▶ **Activity**
Write out the full listing, matching it line for line.

▶ **Records provided**
⁂

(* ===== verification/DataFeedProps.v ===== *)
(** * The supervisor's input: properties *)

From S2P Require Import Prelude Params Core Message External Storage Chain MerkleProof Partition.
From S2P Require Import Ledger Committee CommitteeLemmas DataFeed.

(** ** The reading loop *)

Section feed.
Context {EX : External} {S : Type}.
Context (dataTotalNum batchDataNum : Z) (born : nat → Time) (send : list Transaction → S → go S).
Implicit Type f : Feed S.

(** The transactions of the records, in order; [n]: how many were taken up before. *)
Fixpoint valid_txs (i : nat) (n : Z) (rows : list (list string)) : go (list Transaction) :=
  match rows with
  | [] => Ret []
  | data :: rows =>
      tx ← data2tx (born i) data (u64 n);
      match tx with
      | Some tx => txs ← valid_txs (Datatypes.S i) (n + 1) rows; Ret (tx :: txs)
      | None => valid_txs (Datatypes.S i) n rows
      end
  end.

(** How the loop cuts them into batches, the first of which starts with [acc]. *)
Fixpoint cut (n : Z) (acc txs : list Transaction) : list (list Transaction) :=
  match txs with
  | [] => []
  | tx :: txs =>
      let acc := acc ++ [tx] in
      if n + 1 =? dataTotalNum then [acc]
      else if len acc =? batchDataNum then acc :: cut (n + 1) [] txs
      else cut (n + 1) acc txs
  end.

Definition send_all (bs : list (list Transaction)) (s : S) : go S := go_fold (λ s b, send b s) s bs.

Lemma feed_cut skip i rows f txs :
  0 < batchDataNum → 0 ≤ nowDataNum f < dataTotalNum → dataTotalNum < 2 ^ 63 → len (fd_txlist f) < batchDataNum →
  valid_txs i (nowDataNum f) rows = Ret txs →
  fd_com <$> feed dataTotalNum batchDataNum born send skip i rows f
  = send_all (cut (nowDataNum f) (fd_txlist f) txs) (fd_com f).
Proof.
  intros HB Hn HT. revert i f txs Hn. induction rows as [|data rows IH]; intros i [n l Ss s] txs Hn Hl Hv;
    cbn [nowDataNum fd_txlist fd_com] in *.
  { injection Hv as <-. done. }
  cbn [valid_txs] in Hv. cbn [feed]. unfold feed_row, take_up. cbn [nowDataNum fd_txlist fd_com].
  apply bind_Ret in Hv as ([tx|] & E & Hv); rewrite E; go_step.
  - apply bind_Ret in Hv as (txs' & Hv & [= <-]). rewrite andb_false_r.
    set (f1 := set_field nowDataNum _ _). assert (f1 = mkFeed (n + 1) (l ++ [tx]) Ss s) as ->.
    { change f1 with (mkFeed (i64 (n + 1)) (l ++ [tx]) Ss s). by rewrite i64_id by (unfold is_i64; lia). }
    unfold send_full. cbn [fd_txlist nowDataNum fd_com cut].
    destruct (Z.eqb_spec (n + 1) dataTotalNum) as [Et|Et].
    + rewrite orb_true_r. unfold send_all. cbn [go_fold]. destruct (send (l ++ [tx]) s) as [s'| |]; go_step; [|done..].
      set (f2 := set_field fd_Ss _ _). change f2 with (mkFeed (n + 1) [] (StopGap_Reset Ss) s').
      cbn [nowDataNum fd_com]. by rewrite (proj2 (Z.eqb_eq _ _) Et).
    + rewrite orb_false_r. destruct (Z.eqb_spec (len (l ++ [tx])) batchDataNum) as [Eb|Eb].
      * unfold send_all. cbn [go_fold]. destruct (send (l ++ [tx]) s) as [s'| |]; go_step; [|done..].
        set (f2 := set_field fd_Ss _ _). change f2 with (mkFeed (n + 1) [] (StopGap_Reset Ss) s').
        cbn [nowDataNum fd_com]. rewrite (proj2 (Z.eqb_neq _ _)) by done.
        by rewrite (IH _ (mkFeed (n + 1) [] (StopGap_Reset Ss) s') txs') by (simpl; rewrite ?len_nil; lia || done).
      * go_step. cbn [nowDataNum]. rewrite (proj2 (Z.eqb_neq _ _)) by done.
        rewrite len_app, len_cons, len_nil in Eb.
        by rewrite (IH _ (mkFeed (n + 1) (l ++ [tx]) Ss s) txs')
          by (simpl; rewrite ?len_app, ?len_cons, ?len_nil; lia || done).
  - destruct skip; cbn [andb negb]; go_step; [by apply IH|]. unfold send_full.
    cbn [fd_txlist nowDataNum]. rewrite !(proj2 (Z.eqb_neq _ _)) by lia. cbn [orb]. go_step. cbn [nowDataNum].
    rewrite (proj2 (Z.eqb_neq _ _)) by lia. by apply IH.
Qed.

⁂

▶ **Output of the exercise**
(* ===== verification/DataFeedProps.v ===== *)
(** * The supervisor's input: properties *)

From S2P Require Import Prelude Params Core Message External Storage Chain MerkleProof Partition.
From S2P Require Import Ledger Committee CommitteeLemmas DataFeed.

(** ** The reading loop *)

Section feed.
Context {EX : External} {S : Type}.
Context (dataTotalNum batchDataNum : Z) (born : nat → Time) (send : list Transaction → S → go S).
Implicit Type f : Feed S.

(** The transactions of the records, in order; [n]: how many were taken up before. *)
Fixpoint valid_txs (i : nat) (n : Z) (rows : list (list string)) : go (list Transaction) :=
  match rows with
  | [] => Ret []
  | data :: rows =>
      tx ← data2tx (born i) data (u64 n);
      match tx with
      | Some tx => txs ← valid_txs (Datatypes.S i) (n + 1) rows; Ret (tx :: txs)
      | None => valid_txs (Datatypes.S i) n rows
      end
  end.

(** How the loop cuts them into batches, the first of which starts with [acc]. *)
Fixpoint cut (n : Z) (acc txs : list Transaction) : list (list Transaction) :=
  match txs with
  | [] => []
  | tx :: txs =>
      let acc := acc ++ [tx] in
      if n + 1 =? dataTotalNum then [acc]
      else if len acc =? batchDataNum then acc :: cut (n + 1) [] txs
      else cut (n + 1) acc txs
  end.

Definition send_all (bs : list (list Transaction)) (s : S) : go S := go_fold (λ s b, send b s) s bs.

Lemma feed_cut skip i rows f txs :
  0 < batchDataNum → 0 ≤ nowDataNum f < dataTotalNum → dataTotalNum < 2 ^ 63 → len (fd_txlist f) < batchDataNum →
  valid_txs i (nowDataNum f) rows = Ret txs →
  fd_com <$> feed dataTotalNum batchDataNum born send skip i rows f
  = send_all (cut (nowDataNum f) (fd_txlist f) txs) (fd_com f).
Proof.
  intros HB Hn HT. revert i f txs Hn. induction rows as [|data rows IH]; intros i [n l Ss s] txs Hn Hl Hv;
    cbn [nowDataNum fd_txlist fd_com] in *.
  { injection Hv as <-. done. }
  cbn [valid_txs] in Hv. cbn [feed]. unfold feed_row, take_up. cbn [nowDataNum fd_txlist fd_com].
  apply bind_Ret in Hv as ([tx|] & E & Hv); rewrite E; go_step.
  - apply bind_Ret in Hv as (txs' & Hv & [= <-]). rewrite andb_false_r.
    set (f1 := set_field nowDataNum _ _). assert (f1 = mkFeed (n + 1) (l ++ [tx]) Ss s) as ->.
    { change f1 with (mkFeed (i64 (n + 1)) (l ++ [tx]) Ss s). by rewrite i64_id by (unfold is_i64; lia). }
    unfold send_full. cbn [fd_txlist nowDataNum fd_com cut].
    destruct (Z.eqb_spec (n + 1) dataTotalNum) as [Et|Et].
    + rewrite orb_true_r. unfold send_all. cbn [go_fold]. destruct (send (l ++ [tx]) s) as [s'| |]; go_step; [|done..].
      set (f2 := set_field fd_Ss _ _). change f2 with (mkFeed (n + 1) [] (StopGap_Reset Ss) s').
      cbn [nowDataNum fd_com]. by rewrite (proj2 (Z.eqb_eq _ _) Et).
    + rewrite orb_false_r. destruct (Z.eqb_spec (len (l ++ [tx])) batchDataNum) as [Eb|Eb].
      * unfold send_all. cbn [go_fold]. destruct (send (l ++ [tx]) s) as [s'| |]; go_step; [|done..].
        set (f2 := set_field fd_Ss _ _). change f2 with (mkFeed (n + 1) [] (StopGap_Reset Ss) s').
        cbn [nowDataNum fd_com]. rewrite (proj2 (Z.eqb_neq _ _)) by done.
        by rewrite (IH _ (mkFeed (n + 1) [] (StopGap_Reset Ss) s') txs') by (simpl; rewrite ?len_nil; lia || done).
      * go_step. cbn [nowDataNum]. rewrite (proj2 (Z.eqb_neq _ _)) by done.
        rewrite len_app, len_cons, len_nil in Eb.
        by rewrite (IH _ (mkFeed (n + 1) (l ++ [tx]) Ss s) txs')
          by (simpl; rewrite ?len_app, ?len_cons, ?len_nil; lia || done).
  - destruct skip; cbn [andb negb]; go_step; [by apply IH|]. unfold send_full.
    cbn [fd_txlist nowDataNum]. rewrite !(proj2 (Z.eqb_neq _ _)) by lia. cbn [orb]. go_step. cbn [nowDataNum].
    rewrite (proj2 (Z.eqb_neq _ _)) by lia. by apply IH.
Qed.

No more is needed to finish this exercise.